Dirk Schadendorf, MD:The role of ipilimumab will become more intentional over the next years. As you have mentioned, there is an old study that has just reported 5-year overall survival data comparing 3 and 10 mg, and we have seen already a survival difference already in favor of that higher dosage. There is even an almost ancient trial that tested not only 1, 3, and 10 mg, but I think 0.1 mg as well, which is more than 10 years old, also demonstrating a dose-dependent effect of ipilimumab. Obviously, increasing the dose of ipilimumab is not only increasing toxicity—what we are focusing on also in various other tumor diseases—but also inflammation and possibly also clinical effects. This is something we need to take into consideration, not only for the metastatic setting but also in the adjuvant setting. In the neoadjuvant setting, we have 1 mg of ipilimumab, which is probably going to be established and used in the future. We have 1 mg with even longer treatment intervals in CheckMate 915, which is currently being tested. For toxicity reasons, that’s probably the right decision. For efficacy reasons, that’s still an open question.

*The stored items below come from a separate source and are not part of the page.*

(* ===== verification/SimulationTheorems.v ===== *)
(** * The simulation kernel: main theorems

    The functional behaviour of a step, the progress of time, termination of
    [step_until], the halt and termination flags and the mapping of executor
    errors.  [Demo] is a complete concrete simulation on which the statements
    are evaluated. *)

From S2P Require Import Prelude Path Errors Time PriorityQueue QueueItems Effects Scheduler.
From S2P Require Import SchedulerFacts Simulation StepFacts InjectorFacts StepInvariant.
From stdpp Require Import strings.
Import Items.
Local Open Scope Z_scope.

Section Lemmas.
Context `{L : Lang} {T : Type} `{MT : MonoTime T}.
Context {SQ IQ : Type} `{SPQ : !StablePQ (T * Z) QueueItem SQ} `{IPQ : !StablePQ Z InjectorItem IQ}.
Context {X C Tk : Type} `{HO : !Host T SQ IQ X C Tk} (r : SchedulerRegistry) `{HL : !HostLaws r}.
Notation Sm := (Simulation T SQ IQ X C Tk).
Implicit Types (m : Sm).

Lemma set_time_strong t0 t m :
  strong r t0 m -> Forall (fun e => kltb t e.1.1 = true) (view (shared m)) ->
  strong r t (with_shared (with_time t (shared m)) m).
Proof. intros (? & [] & ?) Hv. split_and!; [done|by split|done]. Qed.

(** The end of [step_until] when nothing is left before the target. *)
Lemma finish_until t0 t m :
  ex_window (executor m) (shared m) = [] ->
  strong r t0 m -> Forall (fun e => kltb t e.1.1 = true) (view (shared m)) ->
  exists res m', (modify_shared (run_calls (ex_window (executor m) (shared m)));;
                  modify_shared (with_time t);; synchronize t) m = (res, m') /\ strong r t m'.
Proof.
  intros Hw Hm Hv. rewrite Hw. unfold modify_shared.
  rewrite (bind_val (modify _) _ m tt m) by (by destruct m).
  rewrite (bind_val (modify _) _ m tt (with_shared (with_time t (shared m)) m)) by done.
  pose proof (synchronize_strong r t t _ (set_time_strong t0 t m Hm Hv)) as Hs.
  destruct (synchronize t _) as [[?| |] m']; by eexists _, _.
Qed.

Lemma failed_trans t0 t m : kltb t0 t = true -> failed r t m -> failed r t0 m.
Proof.
  intros Hlt (t' & Hle & Hw). exists t'. split; [|done].
  apply mt_lt in Hlt. apply mt_le in Hle. apply mt_le. lia.
Qed.

Lemma strong_failed t m : strong r t m -> failed r t m.
Proof. intros Hm. exists t. split; [apply kleb_refl|by apply strong_weak]. Qed.

Lemma step_until_unchecked_ok fuel t0 target m :
  (forall x s, ex_window x s = []) ->
  strong r t0 m -> kleb t0 target = true ->
  (Z.to_nat (mt_nanos target - mt_nanos t0) < fuel)%nat ->
  exists res m', step_until_unchecked fuel (Some target) m = Some (res, m') /\
    match res with Val _ => strong r target m' | _ => failed r t0 m' end.
Proof.
  intros Hwin. revert t0 m; induction fuel as [|fuel IH]; intros t0 m Hm Hle Hfuel; [lia|].
  cbn [step_until_unchecked]. pose proof (step_to_next_triple r t0 (Some target) m Hm) as Hs.
  change (default mt_max (Some target)) with target in Hs.
  destruct (step_to_next (Some target) m) as [[o| |] m1];
    [|by eexists _, _..].
  destruct o as [t|]; cbn [stepped] in Hs.
  - destruct Hs as (Hm1 & Hlt & Hub). destruct (decide (Some t = Some target)) as [E|Hne].
    { simplify_eq. by eexists _, _. }
    assert (mt_nanos t0 < mt_nanos t <= mt_nanos target) as Hb
      by (apply mt_lt in Hlt; apply mt_le in Hub; lia).
    destruct (IH t m1 Hm1 Hub) as (res & m' & -> & Hres); [lia|].
    exists res, m'. split; [done|]. destruct res; [done|by eapply failed_trans..].
  - destruct Hs as [Hm1 Hv]. rewrite decide_False by done.
    destruct (finish_until t0 target m1 (Hwin _ _) Hm1 Hv) as (res & m' & -> & Hf).
    exists res, m'. split; [done|].
    destruct res; [done|..]; (eapply (weak_failed r t0 target); [done|by apply strong_weak]).
Qed.

(** The state in which [step_until] returns from a start at [t0]: the target is
    reached and all that is left is later, save for what other threads scheduled
    ([late]) after the last step had looked at the queue, at some time [time s] up to
    the target, and before the target was written to the simulation time. *)
Definition reached (t0 target : T) m : Prop :=
  time (shared m) = target /\
  exists late rest, view (shared m) ≡ₚ late ++ rest /\
    Forall (fun e => kltb target e.1.1 = true) rest /\
    (late = [] \/
     exists x s, kleb t0 (time s) = true /\ kleb (time s) target = true /\
       Forall (fun e => kltb target e.1.1 = true) (view s) /\
       view (run_calls (ex_window x s) s) ≡ₚ late ++ view s /\
       Forall (fun e => kltb (time s) e.1.1 = true) late).

Lemma strong_reached t0 t m : strong r t m -> reached t0 t m.
Proof.
  intros (_ & Hs & Ht). split; [done|]. exists [], (view (shared m)). split_and!; [done| |by left].
  rewrite <- Ht. apply Hs.
Qed.

Lemma synchronize_adds t m res m' : synchronize t m = (res, m') -> adds (shared m) (shared m').
Proof.
  unfold synchronize. destruct (clock_synchronize _ _ _) as [[c cs] st]. intros H.
  pose proof (run_calls_adds cs (shared m)) as Ha.
  assert (adds (run_calls cs (shared m)) (shared m')) as Hb.
  { repeat case_match; simplify_eq; try done. by apply adds_same. }
  by etransitivity.
Qed.
(* ===== verification/Assembly.v ===== *)
(** * Assembling a bench: [simulation/sim_init.rs], [simulation.rs]
    ([add_model]) and [model/context.rs] ([BuildContext])

    A model prototype is described by what its registration and its [build]
    method do to the bench: the decorated inputs it registers, then, in order,
    the schedulable inputs it registers by hand and the submodels it adds. *)

From S2P Require Import Prelude Path Errors Time PriorityQueue QueueItems Effects Scheduler.
From S2P Require Import SchedulerFacts Simulation SimulationTheorems.
From stdpp Require Import strings.
Import Items.
Local Open Scope Z_scope.

Module Assembly.
Section Defs.
Context `{L : Lang}.

(** A step of [ProtoModel::build] is either [register_schedulable] (function
    and argument type) or [add_submodel] (name, mailbox and prototype). *)
Inductive Proto : Type :=
  | mkProto (decorated : list (nat * TypeId)) (build : list BuildStep)
with BuildStep : Type :=
  | RegisterSchedulable (func : nat) (ty : TypeId)
  | AddSubmodel (name : string) (mailbox : nat) (sub : Proto).

(** The future spawned for a model: its identifier, path and mailbox. *)
Record ModelFuture : Type := mkModelFuture { mf_id : Z; mf_path : Path.Path; mf_mailbox : nat }.

Record Bench : Type := mkBench {
  b_registry : SchedulerRegistry;
  b_models : list RegisteredModel;
  b_observers : list (Path.Path * nat);
  b_spawned : list ModelFuture }.

Definition set_registry (r : SchedulerRegistry) (b : Bench) : Bench :=
  mkBench r (b_models b) (b_observers b) (b_spawned b).

(** [register_schedulables]: the decorated inputs, in order, and the
    resulting model registry. *)
Fixpoint register_decorated (mailbox : nat) (inputs : list (nat * TypeId))
    (reg : SchedulableId.ModelRegistry) (r : SchedulerRegistry) :
    option (SchedulableId.ModelRegistry * SchedulerRegistry) :=
  match inputs with
  | [] => Some (reg, r)
  | (func, ty) :: inputs =>
      '(id, r) ← SchedulableId.register_schedulable r (InputSource mailbox func ty);
      register_decorated mailbox inputs (SchedulableId.registry_add reg id) r
  end.

(** The last part of [add_model]: the model is registered and its future
    spawned with the identifier computed at the beginning. *)
Definition finish_model (model_id : Z) (path : Path.Path) (mailbox : nat) (b : Bench) : Bench :=
  mkBench (b_registry b) (b_models b ++ [mkRegistered path mailbox]) (b_observers b)
    (b_spawned b ++ [mkModelFuture model_id path mailbox]).

(** [simulation::add_model]; [None] is a panic. *)
Fixpoint add_model (p : Proto) (mailbox : nat) (path : Path.Path) (b : Bench) {struct p} :
    option Bench :=
  match p with
  | mkProto decorated build =>
      model_id ← ModelId.new (Z.of_nat (length (b_models b)));
      '(_, r) ← register_decorated mailbox decorated [] (b_registry b);
      b ← (fix run_build (acts : list BuildStep) (b : Bench) :=
             match acts with
             | [] => Some b
             | RegisterSchedulable func ty :: acts =>
                 '(_, r) ← SchedulableId.register_schedulable (b_registry b) (InputSource mailbox func ty);
                 run_build acts (set_registry r b)
             | AddSubmodel name sub_mailbox sub :: acts =>
                 b ← add_model sub sub_mailbox (Path.join path [name]) b;
                 run_build acts b
             end) build (set_registry r b);
      Some (finish_model model_id path mailbox b)
  end.

(** [SimInit::add_model]. *)
Definition bench_add_model (p : Proto) (mailbox : nat) (name : string) (b : Bench) : option Bench :=
  let path := [name] in
  add_model p mailbox path
    (mkBench (b_registry b) (b_models b) (b_observers b ++ [(path, mailbox)]) (b_spawned b)).

Definition empty_bench : Bench := mkBench (mkRegistry [] []) [] [] [].

Fixpoint add_models (ps : list (Proto * nat * string)) (b : Bench) : option Bench :=
  match ps with
  | [] => Some b
  | (p, mailbox, name) :: ps => b ← bench_add_model p mailbox name b; add_models ps b
  end.

(** A prototype without submodels. *)
Definition is_leaf (p : Proto) : bool :=
  match p with
  | mkProto _ build => forallb (fun a => match a with RegisterSchedulable _ _ => true | AddSubmodel _ _ _ => false end) build
  end.

(** The identifier of a model future denotes that model. *)
Definition id_denotes (b : Bench) (f : ModelFuture) : Prop :=
  b_models b !! Z.to_nat (mf_id f) = Some (mkRegistered (mf_path f) (mf_mailbox f)).
End Defs.

Section Facts.
Context `{L : Lang}.

Lemma leaf_add_model p mailbox path b b' :
  is_leaf p = true -> add_model p mailbox path b = Some b' ->
  b_models b' = b_models b ++ [mkRegistered path mailbox] /\
  b_observers b' = b_observers b /\
  b_spawned b' = b_spawned b ++ [mkModelFuture (Z.of_nat (length (b_models b))) path mailbox].
Proof.
  destruct p as [decorated build]. cbn [is_leaf add_model]. intros Hleaf.
  destruct (ModelId.new _) as [id|] eqn:Hid; cbn; [|done].
  assert (id = Z.of_nat (length (b_models b))) as ->
    by (unfold ModelId.new in Hid; by destruct (Z.eqb _ _); simplify_eq).
  destruct (register_decorated _ _ _ _) as [[mr r]|]; cbn; [|done].
  set (b0 := set_registry r b). assert (b_models b0 = b_models b /\ b_observers b0 = b_observers b /\
    b_spawned b0 = b_spawned b) as H0 by done. revert H0. generalize b0. clear b0.
  induction build as [|[func ty|] build IH]; intros b0 (Hm & Ho & Hs); [|cbn in Hleaf|done].
  - cbn. intros; simplify_eq. cbn. by rewrite Hm, Ho, Hs.
  - destruct (SchedulableId.register_schedulable _ _) as [[? r']|]; cbn; [|done]. by apply IH.
Qed.

(** Benches made of models without submodels. *)
Lemma flat_bench ps b b' :
  Forall (fun p => is_leaf p.1.1 = true) ps -> add_models ps b = Some b' ->
  Forall (id_denotes b) (b_spawned b) ->
  Forall (id_denotes b') (b_spawned b') /\
  b_observers b' = b_observers b ++ ((fun p => ([p.2], p.1.2)) <$> ps) /\
  b_models b' = b_models b ++ ((fun p => mkRegistered [p.2] p.1.2) <$> ps).
Proof.
  revert b; induction ps as [|[[p mb] name] ps IH]; intros b Hps; cbn [add_models].
  { intros; simplify_eq. cbn. by rewrite !app_nil_r. }
  apply Forall_cons in Hps as [Hp Hps]. cbn in Hp.
  destruct (bench_add_model p mb name b) as [b1|] eqn:E; cbn; [|done]. intros Hadd Hb.
  apply leaf_add_model in E as (Hm & Ho & Hs); [|done]. cbn in Hm, Ho, Hs.
  destruct (IH b1 Hps Hadd) as (H1 & H2 & H3).
  - rewrite Hs. apply Forall_app. split.
    + eapply Forall_impl; [exact Hb|]. intros f Hf. unfold id_denotes in *. rewrite Hm.
      by apply lookup_app_l_Some.
    + constructor; [|constructor]. unfold id_denotes. cbn. by rewrite Hm, Nat2Z.id, list_lookup_middle.
  - split_and!; [done|by rewrite H2, Ho, <- app_assoc|by rewrite H3, Hm, <- app_assoc].
Qed.

(** On a bench whose models have no submodels, the identifier of every
    model future is the index of that model in the list of registered models,
    so that panics are attributed to the right model, and every model is
    observed for the detection of deadlocks. *)
Theorem flat_bench_attribution (ps : list (Proto * nat * string)) b :
  Forall (fun p => is_leaf p.1.1 = true) ps -> add_models ps empty_bench = Some b ->
  Forall (id_denotes b) (b_spawned b) /\
  b_observers b = (fun m => (rm_path m, rm_address m)) <$> b_models b.
Proof.
  intros Hps Hb. destruct (flat_bench ps empty_bench b Hps Hb) as (H1 & H2 & H3); [constructor|].
  split; [done|]. cbn in H2, H3. rewrite H2, H3. clear. induction ps as [|p ps IH]; cbn; [done|].
  by rewrite IH.
Qed.
End Facts.

(** A model with one submodel. *)
Definition parent : Proto (L := demo_lang) :=
  mkProto (L := demo_lang) [] [AddSubmodel "child" 1 (mkProto [] [])].
Definition leaf : Proto (L := demo_lang) :=
  mkProto (L := demo_lang) [(0%nat, 0%nat)] [RegisterSchedulable (L := demo_lang) 1 0%nat].

Lemma flat_bench_attribution_witness :
  exists b, add_models [(leaf, 0%nat, "a"%string); (leaf, 1%nat, "b"%string)] empty_bench = Some b /\
    Forall (id_denotes b) (b_spawned b) /\
    mf_id <$> b_spawned b = [0; 1].
Proof.
  assert (exists b, add_models [(leaf, 0%nat, "a"%string); (leaf, 1%nat, "b"%string)] empty_bench = Some b)
    as [b E] by (eexists; vm_compute; reflexivity).
  exists b. split; [exact E|]. split.
  - apply (flat_bench_attribution [(leaf, 0%nat, "a"%string); (leaf, 1%nat, "b"%string)] b);
      [repeat constructor|exact E].
  - vm_compute in E. injection E as <-. reflexivity.
Defined.

(** The simulation built from a bench, in which the model polled last is the
    one with mailbox [mb]. *)
Definition bench_sim (b : Bench (L := demo_lang)) (id : Z) :
    Simulation Nano.time (PriorityQueue.PriorityQueue (Nano.time * Z) QueueItem)
      (PriorityQueue.PriorityQueue Z InjectorItem) Demo.X Z (Ticker.PeriodicTicker Nano.time) :=
  mkSim (Demo.mkX [] [FutInput (L := demo_lang) (Z.to_nat id) 2 0 None]) Demo.shared0 (b_registry b) 0 None None 0
    (b_observers b) (b_models b).

(** With submodels this fails: the identifier of a model is read before its
    submodels are registered, so it denotes its first submodel.  A panic of the
    model at path [parent] is reported as a panic of [parent/child], and the
    submodel is not among the observed mailboxes. *)
Theorem submodel_misattribution :
  exists b, bench_add_model parent 0 "parent" empty_bench = Some b /\
    (exists f, f ∈ b_spawned b /\ mf_path f = ["parent"]%string /\ mf_id f = 0 /\
       outcome (run_executor (HO := Demo.host [])) (bench_sim b (mf_id f)) =
         Fail (ModelPanic ["parent"; "child"]%string (@mkAny demo_lang 0%nat 0))) /\
    b_observers b = [(["parent"]%string, 0%nat)].
Proof.
  eexists. split; [vm_compute; reflexivity|]. split; [|reflexivity].
  exists (mkModelFuture 0 ["parent"]%string 0). split_and!; try reflexivity. right. left.
Qed.
End Assembly.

Axel Hauschild, MD: I completely agree, Dirk. Would you agree with my following conclusion on the adjuvant part? The PD-1 antibodies are equally effective in the adjuvant setting, and they are also equally effective to dabrafenib and trametinib. The toxicity pattern is completely different—different toxicities, different grades—and the treatment discontinuation rates for dabrafenib-trametinib appears to be higher, but both of them showed efficacy of 50% improvement of relapse-free survival, distant metastases-free survival improvement. For dabrafenib-trametinib, there is an overall survival improvement over placebo. We need to say that ipilimumab is not a placebo in the adjuvant setting. It’s an active drug.

Dirk Schadendorf, MD:Absolutely. There are 2 aspects I would like to add. No. 1 is the potential of the reversibility of adverse effects. There is a small subset of patients who are receiving adjuvant treatment, and this will become even more relevant if we move to stage IV, who will have irreversible, mostly endocrine toxicities that need substitution. If the number of patients to be treated in order to benefit is increasing, then this is becoming relevant in the benefit discussion for the patient. This is No. 1. No. 2, I would like to add, is also the kinetics of relapse, which is different between checkpoint blockade and targeted therapy in stage III adjuvant disease management. With targeted therapy we are confident that as long as the patient is on treatment for this 1 year, the relapses are very small. But as soon as you stop, the majority of the relapses will occur within 6 to 18 months. For the checkpoint blockade, for pembrolizumab and nivolumab in the stage III disease, 25% of the relapses that occur over the first 4 years will occur while on treatment, within this first treatment year. That’s important to keep in mind. To select the right treatment your patients, you have to discuss it.